• Provided data:
#####

(** [attr[name]] on a map that may be nil: the zero value when absent. *)
Definition map_index (attr : option (gmap string string)) (name : string) : string :=
  match attr with
  | Some m => default EmptyString (m !! name)
  | None => EmptyString
  end.

Definition map_has (attr : option (gmap string string)) (name : string) : bool :=
  match attr with
  | Some m => bool_decide (is_Some (m !! name))
  | None => false
  end.

(** GetAttribute a single attribute by name, returns empty string if it
    does not exist or is empty. *)
Definition GetAttribute (name : string) : Op string :=
  '(attr, err) ← GetAttributes;
  match err with
  | Some _ => mret EmptyString
  | None => mret (map_index attr name)
  end.

(** HasAttribute similar to above, but works for boolean properties
    (checked, async etc).  Returns true if the attribute is set in our
    known list of attributes for this element. *)
Definition HasAttribute (name : string) : Op bool :=
  '(attr, err) ← GetAttributes;
  match err with
  | Some _ => mret false
  | None => mret (map_has attr name)
  end.






(** A callee without receiver, which returns or panics. *)
Definition call {A} (r : outcome A) : Op A := fun e => (r, e, []).









(** ** The scan orchestrator ([browserk_scanner.go]) *)

Module Scanner.

(** Navigation states of the crawl graph. *)
Inductive NavState : Type := NavUnvisited | NavInProcess | NavVisited | NavFailed.

(** The fields of [browserk.Config] that the engine reads. *)
Record Config : Type :=
  mkConfig {
    URL : string;
    DataPath : string;
    NumBrowsers : Z
  }.

(** Modelled from the spec: the browser pool ([browser.BrowserPool],
    [NewGCDBrowserPool]) is not part of these sources.  Following the
    specification's section 4.2 it is a fixed number of browsers of
    which some are out on lease; [Take] hands out an idle one (and has
    none to hand out when all are leased), [Return] takes one back. *)
Record BrowserPool : Type :=
  mkPool {
    maxBrowsers : Z;
    leased : Z
  }.

Definition NewGCDBrowserPool (maxBrowsers : Z) : BrowserPool :=
  {| maxBrowsers := maxBrowsers; leased := 0 |}.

#####

• Problem details: Only an exact reproduction of the lines from the one with "(** The fields" to the end of the listing is expected.

• Solution to this exercise:
(** The fields of [browserk.Config] that the engine reads. *)
Record Config : Type :=
  mkConfig {
    URL : string;
    DataPath : string;
    NumBrowsers : Z
  }.

(** Modelled from the spec: the browser pool ([browser.BrowserPool],
    [NewGCDBrowserPool]) is not part of these sources.  Following the
    specification's section 4.2 it is a fixed number of browsers of
    which some are out on lease; [Take] hands out an idle one (and has
    none to hand out when all are leased), [Return] takes one back. *)
Record BrowserPool : Type :=
  mkPool {
    maxBrowsers : Z;
    leased : Z
  }.

Definition NewGCDBrowserPool (maxBrowsers : Z) : BrowserPool :=
  {| maxBrowsers := maxBrowsers; leased := 0 |}.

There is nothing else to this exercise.